Perder la paciencia mientras conduces es algo que le puede suceder a cualquiera. En esos momentos de frustración, muchas personas expresan su enfado a través de gritos, aspavientos o incluso gestos ofensivos, sin pensar en las consecuencias. Lo que muchos no saben es que este comportamiento puede derivar en sanciones económicas. Te contamos cuáles son las principales.
¿Me multarán por insultar a otro conductor?
Tener un mal día es normal, y combinarlo con el estrés de los atascos y de la circulación, puede dar lugar a situaciones tensas. Por ejemplo, si un conductor comete una infracción o está a punto de chocar tu coche, es comprensible que tu reacción inmediata sea insultarlo o hacer gestos ofensivos. Pero ¿es esto sancionable si un agente de tráfico te ve?
La respuesta es que insultar a otro conductor, hacer aspavientos o incluso mostrar una peineta no son infracciones en sí mismas según el Reglamento General de Circulación… Pero sí existen situaciones relacionadas con este tipo de comportamientos que pueden acarrear sanciones económicas.
Multas relacionadas con el enfado al volante: por estas sí te sancionan
Aunque los insultos o gestos agresivos no están específicamente penalizados, hay ciertas acciones derivadas de la ira al volante que sí pueden ser motivo de sanción. Estas son las más comunes:
🚨 Uso indebido del claxon: Si lo utilizas para recriminar la acción de otro conductor, podrías recibir una multa de 80 euros. El claxon solo debe emplearse en situaciones permitidas, como para evitar un accidente.
🚨 Hacer una peineta o sacar el brazo por la ventanilla: Si haces una peineta, pero sacando completamente el brazo fuera del vehículo en lugar de hacerlo con la ventanilla bajada, sí podrías ser sancionado. En este caso, la multa no es por el gesto en sí, sino por infringir la normativa que prohíbe sacar el brazo del coche mientras conduces. La sanción en este caso también es de 80 euros.

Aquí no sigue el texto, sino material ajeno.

(** Device memory: an area is accepted if and only if none of its pages is in use, as
    long as its last byte is not the first one of a page. *)
Theorem map_iomem_spec mds address size : 0 <= address -> 0 < size -> address + size + l4_pagesize <= 2 ^ 64 ->
  (address + size - 1) mod l4_pagesize <> 0 ->
  map_iomem mds address size = true <->
  forall md s e, md ∈ mds -> io_range md = Some (s, e) ->
    e < l4_trunc_page address \/ l4_trunc_page (address + size - 1) + l4_pagesize <= s.
Proof.
  intros Ha Hs Hlim Hmod. pose proof l4_pageshift_ok as Hps. pose proof pagesize_pos as Hpp.
  unfold map_iomem. rewrite uwrap_sub_l, (uwrap_small 64 (address + size - 1)) by (unfold in_u; lia).
  assert (Hv : 0 <= address + size - 1 /\ address + size - 1 + l4_pagesize < 2 ^ 64) by lia.
  set (v := address + size - 1) in *. unfold l4_pagesize in *.
  assert (HP : 0 < 2 ^ l4_pageshift) by (apply Z.pow_pos_nonneg; lia).
  assert (Hr : l4_round_page v = l4_trunc_page v + 2 ^ l4_pageshift).
  { unfold l4_round_page, l4_trunc_page. rewrite l4_round_size_spec by (unfold in_u; lia).
    rewrite !l4_trunc_size_spec by (unfold in_u; lia). pose proof (Z.mod_pos_bound v (2 ^ l4_pageshift) HP).
    replace (v + 2 ^ l4_pageshift - 1) with (v - 1 + 1 * 2 ^ l4_pageshift) by lia. rewrite Z.mod_add by lia.
    assert ((v - 1) mod 2 ^ l4_pageshift = v mod 2 ^ l4_pageshift - 1); [|lia].
    symmetry. apply (Z.mod_unique _ _ (v / 2 ^ l4_pageshift)); [lia|].
    rewrite (Z.div_mod v (2 ^ l4_pageshift)) at 1 by lia. ring. }
  destruct (trunc_size_bounds v l4_pageshift) as (Ht & Ht0 & _); [unfold in_u; lia|lia|]. fold (l4_trunc_page v) in *.
  rewrite Hr, (uwrap_small 64) by (unfold in_u; lia). rewrite forallb_forall. split.
  - intros Hall md s e Hin Hio. apply list_elem_of_In, Hall in Hin. rewrite Hio in Hin.
    apply negb_true_iff, andb_false_iff in Hin. rewrite !Z.leb_gt in Hin. lia.
  - intros Hall md Hin%list_elem_of_In. destruct (io_range md) as [[s e]|] eqn:Hio; [|done].
    apply negb_true_iff, andb_false_iff. rewrite !Z.leb_gt. specialize (Hall md s e Hin Hio). lia.
Qed.

End Page_alloc.

(** ** Examples *)

Module Page_example.
Local Existing Instance round64.

Definition conv (a b : Z) : Mem_desc := {| md_virtual := false; md_type := Conventional; md_start := a; md_end := b |}.
Definition resv (a b : Z) : Mem_desc := {| md_virtual := false; md_type := Other; md_start := a; md_end := b |}.

(** Two areas of memory, of which a part of the first is in use. *)
Definition mds : list Mem_desc := [conv 0x1000 0x8fff; conv 0x20000 0x2ffff; resv 0x2100 0x2fff].

Definition calls : list call :=
  [C_pool 0x20000 0x8000 1; C_alloc 0x2000 14 0; C_reserve 0x1000 0x1000; C_share 0x4000 0x1000; C_share 0x4000 0x1000;
   C_reserve 0x4000 0x1000].

Definition start0 : ram := {| r_heap := ram_start 0x10 0x40 0x1000; pool := [] |}.

Example task_run : snd (run_task 0x2000 0xdead 0x10 0x40 mds calls start0) =
  Ret [(0x20000, 0x21fff, true); (0x1000, 0x1fff, true); (0x4000, 0x4fff, false); (0x4000, 0x4fff, false)].
Proof. vm_compute. reflexivity. Qed.

Lemma mds_ok : Forall md_ok mds.
Proof. repeat (constructor; [intros _; vm_compute; by split|]). constructor. Qed.

Lemma mds_limit x : conventional_at mds x -> x < 0x30000.
Proof.
  intros (md & Hin & _ & Ht & Hx). apply list_elem_of_In in Hin. cbn in Hin.
  assert (forall m, (page_range m).2 < 0x30000 -> x <= (page_range m).2 -> x < 0x30000) as Hlt by lia.
  destruct Hin as [<-|[<-|[<-|[]]]]; [..|done]; (eapply Hlt; [|apply Hx]); vm_compute; reflexivity.
Qed.

Lemma calls_ok : Forall (call_ok 0x30000) calls.
Proof. repeat (constructor; [cbn; lia|]). constructor. Qed.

🚨 Discutir dentro del vehículo: Cuando tu enfado no es con otro conductor, sino con un pasajero dentro del coche, también podrías recibir una multa. Si el agente considera que la discusión afecta tu capacidad de conducción, tu campo de visión o tu libertad de movimientos, podrías ser sancionado con una multa de entre 80 y 200 euros por incumplir el artículo 18 del Reglamento General de Circulación.
Conduce con calma y evita sanciones
Aunque es normal frustrarse en la carretera, reaccionar de manera impulsiva puede traerte consecuencias indeseadas. Mantener la calma al volante no solo mejora tu seguridad y la de los demás, sino que también evita gastos innecesarios en multas. La próxima vez que sientas la tentación de desahogarte con insultos o gestos agresivos, recuerda que hay mejores formas de manejar la frustración sin poner en riesgo tu bolsillo. ¡Conduce con prudencia y evita sanciones!